- [What to work on]
Two lines mark the range in the entries below: the one holding "positionSource : float)" and the one holding "[ VString icao24;". Set down those two and all lines between them, exactly.

- [Material provided]
+---+
(** ** Numeric coercion *)

(** Discarding the fraction rounds toward zero: the magnitude of the result is
    the integer part of the magnitude of the number, and the result never has
    the opposite sign. *)
Lemma truncate_toward_zero_spec (x : spec_float) :
  let n := SF_num x in
  let d := SF_den x in
  let t := truncate_toward_zero x in
  0 < d
  /\ Z.abs t * d <= Z.abs n < (Z.abs t + 1) * d
  /\ (0 <= n -> 0 <= t) /\ (n <= 0 -> t <= 0).
Proof.
  cbv zeta. unfold truncate_toward_zero.
  assert (D : 0 < SF_den x).
  { destruct x; simpl; try lia; apply Z.pow_pos_nonneg; lia. }
  split; [exact D|].
  set (n := SF_num x). set (d := SF_den x) in *.
  assert (A : Z.abs (Z.quot n d) = Z.abs n / d).
  { rewrite <- Z.quot_abs by lia. rewrite (Z.abs_eq d) by lia.
    apply Z.quot_div_nonneg; lia. }
  split; [|split].
  - rewrite A. split.
    + rewrite Z.mul_comm. apply Z.mul_div_le. exact D.
    + rewrite Z.mul_comm. apply (Z.mul_succ_div_gt (Z.abs n) d D).
  - intros N. apply Z.quot_pos; lia.
  - intros N.
    replace n with (- (- n)) by ring.
    rewrite Z.quot_opp_l by lia.
    assert (0 <= Z.quot (- n) d) by (apply Z.quot_pos; lia). lia.
Qed.

(** The conversion always yields a signed 64-bit integer. *)
Lemma float64_to_int64_range (f : float) : in_int64 (float64_to_int64 f) = true.
Proof.
  unfold float64_to_int64.
  destruct (int64_representable f) eqn:R.
  - unfold int64_representable in R. apply andb_true_iff in R. tauto.
  - reflexivity.
Qed.

Lemma float64_to_int64_representable (f : float) :
  int64_representable f = true -> float64_to_int64 f = float64_trunc f.
Proof. unfold float64_to_int64. now intros ->. Qed.

(** C7, as the code has it.  [jsonNumberToInt] succeeds exactly on floats.  On
    a float it returns the converted integer, which is the float truncated
    toward zero whenever that integer fits 64 bits; on a value of any other
    type it returns zero and the error that carries the value. *)
Theorem jsonNumberToInt_contract (v : Value) :
  (snd (jsonNumberToInt v) = None <-> exists f, v = VFloat64 f)
  /\ (forall f, v = VFloat64 f ->
      jsonNumberToInt v = (float64_to_int64 f, None)
      /\ (int64_representable f = true ->
          jsonNumberToInt v = (float64_trunc f, None)))
  /\ (is_float64 v = false -> jsonNumberToInt v = (0, Some (ErrNotNumber v))).
Proof.
  split; [|split].
  - split.
    + destruct v; simpl; try discriminate. eauto.
    + intros [f ->]. reflexivity.
  - intros f ->. split; [reflexivity|].
    intros R. unfold jsonNumberToInt. simpl.
    now rewrite float64_to_int64_representable.
  - destruct v; simpl; try discriminate; reflexivity.
Qed.

Lemma jsonNumberToInt_contract_witness :
  jsonNumberToInt (VFloat64 2.99) = (2, None)
  /\ jsonNumberToInt (VString "foo") = (0, Some (ErrNotNumber (VString "foo"))).
Proof.
  split.
  - destruct (jsonNumberToInt_contract (VFloat64 2.99)) as (_ & F & _).
    destruct (F 2.99%float eq_refl) as [_ T]. apply T. reflexivity.
  - destruct (jsonNumberToInt_contract (VString "foo")) as (_ & _ & E).
    apply E. reflexivity.
Defined.

(** The cases of the test suite. *)
Example jsonNumberToInt_examples :
  jsonNumberToInt (VFloat64 42) = (42, None)
  /\ jsonNumberToInt (VFloat64 (-1)) = (-1, None)
  /\ jsonNumberToInt (VFloat64 0) = (0, None)
  /\ jsonNumberToInt (VFloat64 2.99) = (2, None)
  /\ jsonNumberToInt (VString "foo") = (0, Some (ErrNotNumber (VString "foo")))
  /\ jsonNumberToInt (VBool true) = (0, Some (ErrNotNumber (VBool true)))
  /\ jsonNumberToInt (VFloat64Slice [1; 3; 5]%float)
     = (0, Some (ErrNotNumber (VFloat64Slice [1; 3; 5]%float)))
  /\ jsonNumberToInt VNil = (0, Some (ErrNotNumber VNil)).
Proof. repeat split. Qed.

(** C7, as stated, fails: the float 1e19 is a number, its truncation is the
    integer 10^19, and [jsonNumberToInt] succeeds on it with another
    integer. *)
Lemma jsonNumberToInt_1e19_not_truncated :
  SF_is_finite (Prim2SF 1e19) = true
  /\ float64_trunc 1e19 = 10 ^ 19
  /\ in_int64 (float64_trunc 1e19) = false
  /\ snd (jsonNumberToInt (VFloat64 1e19)) = None
  /\ in_int64 (fst (jsonNumberToInt (VFloat64 1e19))) = true
  /\ fst (jsonNumberToInt (VFloat64 1e19)) <> float64_trunc 1e19.
Proof. repeat split. vm_compute. discriminate. Qed.

(** ** Array coercion *)

(** C8, as the code has it.  On a slice of floats ([[]float64])
    [jsonNumberArrayToIntArray] succeeds and returns the converted integers in
    order, each of which is the float truncated toward zero whenever that
    integer fits 64 bits.  It succeeds on arrays of floats only: on every
    value that is not an array of floats, whichever form the array takes, it
    returns no integers and the error that carries the value.  Nothing is
    said here of an array of floats held as a slice of dynamically typed
    values. *)
Theorem jsonNumberArrayToIntArray_contract (v : Value) :
  (forall l, v = VFloat64Slice l ->
     jsonNumberArrayToIntArray v = (map float64_to_int l, None)
     /\ (forallb int64_representable l = true ->
         jsonNumberArrayToIntArray v = (map float64_trunc l, None)))
  /\ (snd (jsonNumberArrayToIntArray v) = None -> is_float_array v = true)
  /\ (is_float_array v = false ->
      jsonNumberArrayToIntArray v = ([], Some (ErrNotNumberArray v))).
Proof.
  split; [|split].
  - intros l ->. rewrite jsonNumberArrayToIntArray_slice.
    split; [reflexivity|].
    intros R. f_equal. apply map_ext_in. intros f F.
    apply float64_to_int64_representable.
    rewrite forallb_forall in R. now apply R.
  - destruct v; simpl; try discriminate. reflexivity.
  - destruct v; simpl; try discriminate; reflexivity.
Qed.

Lemma jsonNumberArrayToIntArray_contract_witness :
  jsonNumberArrayToIntArray (VFloat64Slice [42; 33; 12.95; -2.3]%float)
  = ([42; 33; 12; -2], None)
  /\ is_float_array (VFloat64Slice [1; 2]%float) = true
  /\ jsonNumberArrayToIntArray (VIntSlice [1; 2; 100; -100])
     = ([], Some (ErrNotNumberArray (VIntSlice [1; 2; 100; -100])))
  /\ jsonNumberArrayToIntArray (VSlice [VString "foo"])
     = ([], Some (ErrNotNumberArray (VSlice [VString "foo"]))).
Proof.
  split; [|split; [|split]].
  - destruct (jsonNumberArrayToIntArray_contract
                (VFloat64Slice [42; 33; 12.95; -2.3]%float)) as (F & _ & _).
    destruct (F [42; 33; 12.95; -2.3]%float eq_refl) as [_ T].
    apply T. reflexivity.
  - destruct (jsonNumberArrayToIntArray_contract
                (VFloat64Slice [1; 2]%float)) as (_ & S & _).
    apply S. reflexivity.
  - destruct (jsonNumberArrayToIntArray_contract
                (VIntSlice [1; 2; 100; -100])) as (_ & _ & E).
    apply E. reflexivity.
  - destruct (jsonNumberArrayToIntArray_contract
                (VSlice [VString "foo"])) as (_ & _ & E).
    apply E. reflexivity.
Defined.

(** The cases of the test suite, and what the JSON decoder makes of an array
    of numbers: a slice of dynamically typed values, which is rejected as
    well. *)
Example jsonNumberArrayToIntArray_examples :
  jsonNumberArrayToIntArray (VFloat64Slice [1; 2; 100; -100]%float)
  = ([1; 2; 100; -100], None)
  /\ snd (jsonNumberArrayToIntArray (VFloat64 1)) <> None
  /\ snd (jsonNumberArrayToIntArray (VIntSlice [1; 2; 100; -100])) <> None
  /\ snd (jsonNumberArrayToIntArray (VString "foo")) <> None
  /\ snd (jsonNumberArrayToIntArray (VBool true)) <> None
  /\ snd (jsonNumberArrayToIntArray (VSlice [VString "foo"])) <> None
  /\ snd (jsonNumberArrayToIntArray (VSlice [VFloat64 42; VFloat64 33])) <> None.
Proof. repeat split; discriminate. Qed.

(** C8, as stated, fails: the slice holding the float 1e19 is an array of
    floats, the truncation of its element is 10^19, and the coercion succeeds
    on it with another integer. *)
Lemma jsonNumberArrayToIntArray_1e19_not_truncated :
  map float64_trunc [1e19%float] = [10 ^ 19]
  /\ forallb in_int64 (map float64_trunc [1e19%float]) = false
  /\ snd (jsonNumberArrayToIntArray (VFloat64Slice [1e19%float])) = None
  /\ forallb in_int64
       (fst (jsonNumberArrayToIntArray (VFloat64Slice [1e19%float]))) = true
  /\ fst (jsonNumberArrayToIntArray (VFloat64Slice [1e19%float]))
     <> map float64_trunc [1e19%float].
Proof. repeat split. vm_compute. discriminate. Qed.

(** ** The happy path, field by field *)

Lemma representable_in_int64 (f : float) :
  int64_representable f = true -> in_int64 (float64_trunc f) = true.
Proof.
  unfold int64_representable. intros R.
  apply andb_true_iff in R. tauto.
Qed.

(** C6, as the code has it.  Take a record of 17 values in which every field
    holds a value of its type, the sensors as a slice of floats, and in which
    the floats of the integer fields (the two timestamps, every sensor, the
    position source) truncate to integers that fit 64 bits.  It decodes, and
    every field of the state is the corresponding value: the strings,
    booleans and floats as they are, the two timestamps as the times whose
    epoch seconds are the truncated floats, the sensors as the truncated
    floats, in order, and the position source as the truncated float. *)
Theorem parseState_happy_path
    (icao24 callsign country squawk : string)
    (timePosition lastContact lon lat baro velocity heading verticalRate geo
       positionSource : float)
    (sensors : list float) (onGround spi : bool) (i : Z) :
  int64_representable timePosition = true ->
  int64_representable lastContact = true ->
  forallb int64_representable sensors = true ->
  int64_representable positionSource = true ->
  parseState
    [ VString icao24; VString callsign; VString country;
      VFloat64 timePosition; VFloat64 lastContact;
      VFloat64 lon; VFloat64 lat; VFloat64 baro;
      VBool onGround;
      VFloat64 velocity; VFloat64 heading; VFloat64 verticalRate;
      VFloat64Slice sensors;
      VFloat64 geo; VString squawk; VBool spi; VFloat64 positionSource ] i
  = ({| ICAO24 := icao24;
        CallSign := callsign;
        OriginCountry := country;
        TimePosition := Some (newUnixTime (float64_trunc timePosition));
        LastContact := newUnixTime (float64_trunc lastContact);
        Longitude := Some lon;
        Latitude := Some lat;
        GeoAltitude := Some geo;
        OnGround := onGround;
        Velocity := Some velocity;
        Heading := Some heading;
        VerticalRate := Some verticalRate;
        Sensors := map float64_trunc sensors;
        BarometricAltitude := Some baro;
        Squawk := squawk;
        Spi := spi;
        StatePositionSource := float64_trunc positionSource |}, None)
  /\ time.Time_Unix (Time (newUnixTime (float64_trunc timePosition)))
     = float64_trunc timePosition
  /\ time.Time_Unix (Time (newUnixTime (float64_trunc lastContact)))
     = float64_trunc lastContact.
Proof.
  intros Rtp Rlc Rs Rps.
  assert (Es : map float64_to_int sensors = map float64_trunc sensors).
  { apply map_ext_in. intros f F.
    apply float64_to_int64_representable.
    rewrite forallb_forall in Rs. now apply Rs. }
  split; [|split].
  - rewrite parseState_valid; [|simpl; lia|reflexivity].
    unfold state_of_fields. cbn [index nth as_float64].
    rewrite (float64_to_int64_representable timePosition Rtp),
      (float64_to_int64_representable lastContact Rlc),
      (float64_to_int64_representable positionSource Rps), Es.
    reflexivity.
  - apply Time_Unix_newUnixTime. now apply representable_in_int64.
  - apply Time_Unix_newUnixTime. now apply representable_in_int64.
Qed.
+---+
- [Final answer]
       positionSource : float)
    (sensors : list float) (onGround spi : bool) (i : Z) :
  int64_representable timePosition = true ->
  int64_representable lastContact = true ->
  forallb int64_representable sensors = true ->
  int64_representable positionSource = true ->
  parseState
    [ VString icao24; VString callsign; VString country;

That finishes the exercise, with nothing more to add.